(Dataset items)
Lemma complete_step now record t h t' res :
  agrees t h -> length (canonical_digest record) = 32%nat -> complete record t = (t', res) ->
  agrees t' ((now, TComplete record, result_map (fun _ => AComplete) res) :: h) /\
  (serializable record ->
   res = match in_force h (record_key record) with
         | Some r => if bool_decide (canonical_digest r = canonical_digest record) then Ok tt
                     else Err InvalidIdempotencyState
         | None => Ok tt
         end).
Proof.
  intros A Ld. unfold complete.
  assert (same : forall e, agrees t ((now, TComplete record, Err e) :: h)).
  { intros e. apply (agrees_look t _ _ _ (record_key record)); try done. by left. }
  assert (write : forall created attempts t' res,
    match completed_row record created attempts with
    | Some row => (<[record_key record := row]> t, Ok tt)
    | None => (t, Err Serialization)
    end = (t', res) ->
    agrees t' ((now, TComplete record, result_map (fun _ => AComplete) res) :: h) /\
    (serializable record -> res = Ok tt)).
  { intros created attempts t0 res0. destruct (completed_row record created attempts) as [row|] eqn:C.
    - intros [= <- <-]. split; [|done]. destruct (completed_row_back _ _ _ _ Ld C) as [B1 B2].
      eapply agrees_insert; [intros k' _; apply A|done|done|]. cbn. rewrite B1.
      split; [by eapply completed_row_serializable|done].
    - intros [= <- <-]. split; [by apply same|]. intros [row C']%(completed_row_counts _ created attempts).
      congruence. }
  destruct (agrees_view t h (record_key record) A) as [R L|row r R L X Se S D]; rewrite R, L.
  - intros [W1 W2]%write. by split.
  - rewrite D. case_bool_decide as N.
    + intros [= <- <-]. split; [by apply same|]. by rewrite bool_decide_false by congruence.
    + intros [W1 W2]%write. split; [done|]. intros ?%W2. by rewrite bool_decide_true by congruence.
Qed.

Lemma run_agrees h t : store_run h t -> agrees t h.
Proof.
  induction 1 as [|h t now x t' res Ru IH W E].
  - intros k. by rewrite lookup_empty.
  - destruct x as [k|k digest expires|record]; cbn in E; unfold se_bind in E.
    + destruct (get now k t) as [t0 r0] eqn:G. destruct (get_step _ _ _ _ _ _ IH G) as [A _].
      destruct r0; by injection E as <- <-.
    + destruct (prepare now k digest expires t) as [t0 r0] eqn:P.
      destruct (prepare_step _ _ _ _ _ _ _ _ IH W P) as (o & -> & _ & A). by injection E as <- <-.
    + destruct (complete record t) as [t0 r0] eqn:C.
      destruct (complete_step now _ _ _ _ _ IH W C) as [A _]. by destruct r0; injection E as <- <-.
Qed.

Lemma in_force_last h k r : in_force h k = Some r -> last_write h k = Some r.
Proof.
  induction h as [|e h IH]; cbn; [done|]. destruct (written e) as [r0|].
  - destruct (bool_decide _); [done|exact IH].
  - destruct (in_force h k) as [r1|]; [|done]. destruct (looks_after _ _ _); [done|]. exact IH.
Qed.

(** A key that is free proceeds, and is not found. *)
Lemma free_in_force h now k r : free h now k -> in_force h k = Some r -> expires_at_ms r < now.
Proof. intros F L. unfold free in F. rewrite (in_force_last _ _ _ L) in F. by destruct F. Qed.

(** [C32] The answers of the store are a function of the history of a key, whatever the clocks
    of the transactions in it. While the last write to a key is in force and not over,
    [prepare] answers a different digest with a conflict, replays the record whose outcome
    is known, and sends the caller to reconcile while the outcome is open: no second caller
    proceeds. A key that was never written, or whose outcome is known and whose time is
    over, proceeds. [get] gives the write in force while it is not over, and nothing for a
    free key. [complete] cannot change the digest of a write in force, and succeeds for the
    same digest. A record comes back with the domain result and the error that serde_json
    reads back: the very ones that were completed, if their JSON is read back exactly. *)
Theorem idempotency_by_history (h : list event) (t : idempotency_table) (now : Z) :
  store_run h t ->
  (forall k digest expires r, length digest = 32%nat -> in_force h k = Some r -> now <= expires_at_ms r ->
     exists o, (prepare now k digest expires t).2 = Ok o /\ prepare_spec r digest o) /\
  (forall k digest expires, length digest = 32%nat -> free h now k ->
     (prepare now k digest expires t).2 = Ok Proceed) /\
  (forall k r, in_force h k = Some r -> now <= expires_at_ms r ->
     exists r', (get now k t).2 = Ok (Some r') /\ replays r' r) /\
  (forall k, free h now k -> (get now k t).2 = Ok None) /\
  (forall record r, length (canonical_digest record) = 32%nat -> serializable record ->
     in_force h (record_key record) = Some r ->
     (complete record t).2 = if bool_decide (canonical_digest r = canonical_digest record) then Ok tt
                             else Err InvalidIdempotencyState).
Proof.
  intros Ru. pose proof (run_agrees h t Ru) as A. split_and!.
  - intros k digest expires r L W X. destruct (prepare now k digest expires t) as [t' res] eqn:P.
    destruct (prepare_step _ _ _ _ _ _ _ _ A L P) as (o & -> & S & _). exists o. split; [done|].
    by rewrite W, (proj2 (Z.ltb_ge _ _) X) in S.
  - intros k digest expires L F. destruct (prepare now k digest expires t) as [t' res] eqn:P.
    destruct (prepare_step _ _ _ _ _ _ _ _ A L P) as (o & -> & S & _). cbn.
    destruct (in_force h k) as [r|] eqn:W; [|by subst].
    pose proof (free_in_force _ _ _ _ F W) as X. by rewrite (proj2 (Z.ltb_lt _ _) X) in S; subst.
  - intros k r W X. destruct (get now k t) as [t' res] eqn:G. destruct (get_step _ _ _ _ _ _ A G) as [_ S].
    by rewrite W, (proj2 (Z.ltb_ge _ _) X) in S.
  - intros k F. destruct (get now k t) as [t' res] eqn:G. destruct (get_step _ _ _ _ _ _ A G) as [_ S].
    destruct (in_force h k) as [r|] eqn:W; [|done].
    pose proof (free_in_force _ _ _ _ F W) as X. by rewrite (proj2 (Z.ltb_lt _ _) X) in S.
  - intros record r L S W. destruct (complete record t) as [t' res] eqn:C.
    destruct (complete_step now _ _ _ _ _ A L C) as [_ E]. specialize (E S). by rewrite W in E.
Qed.
End store.
(* ===== verification/Mutations.v ===== *)
(** * Mutations

    Models [crates/system/cheetah-media-control-plane/src/mutation.rs]: the orchestrator that
    every adapter goes through to create something. It asks the node and the capacity gate,
    claims the idempotency key, and when the side effect is done it registers the resource
    and completes the key.

    A call is a sequence of transactions of the one store, which holds both the resources and
    the idempotency keys. The node and the capacity are what the call finds when it reads
    them; [now] and [now'] are what the clock says at its transactions. Transactions of other
    calls come in between. *)
From Stdlib Require Import Strings.Byte.
From stdpp Require Import strings sorting.
From S2P Require Import Prelude MediaKeys ControlIds ControlPlane Capacity NodeSupervisor Idempotency Resources.
Local Open Scope string_scope.
Local Open Scope Z_scope.

Inductive MutationPrepareResult {Value SafeError : Type} : Type :=
| MProceed (key : IdempotencyKey) (digest : CanonicalDigest)
| MReplay (record : IdempotencyRecord Value SafeError)
| MConflict
| MReconcile (record : IdempotencyRecord Value SafeError).
Arguments MutationPrepareResult : clear implicits.

Section orchestrator.
Context {Value SafeError : Type} {json_ref : Json ControlledResourceRef} {serde_value : Serde Value}
  {serde_error : Serde SafeError} {json_error : Json MediaError} {json_key : Json MediaKey}.

Abbreviation Store := (ControlStore * idempotency_table)%type.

• PROBLEM DETAILS:
Look above for the line with "- intros [= <- <-]. split; [|done]."; retype exactly that line, every line after it up to the line with "split; [by eapply", and that line too, nothing else.

• TASK OUTPUT:
    - intros [= <- <-]. split; [|done]. destruct (completed_row_back _ _ _ _ Ld C) as [B1 B2].
      eapply agrees_insert; [intros k' _; apply A|done|done|]. cbn. rewrite B1.
      split; [by eapply completed_row_serializable|done].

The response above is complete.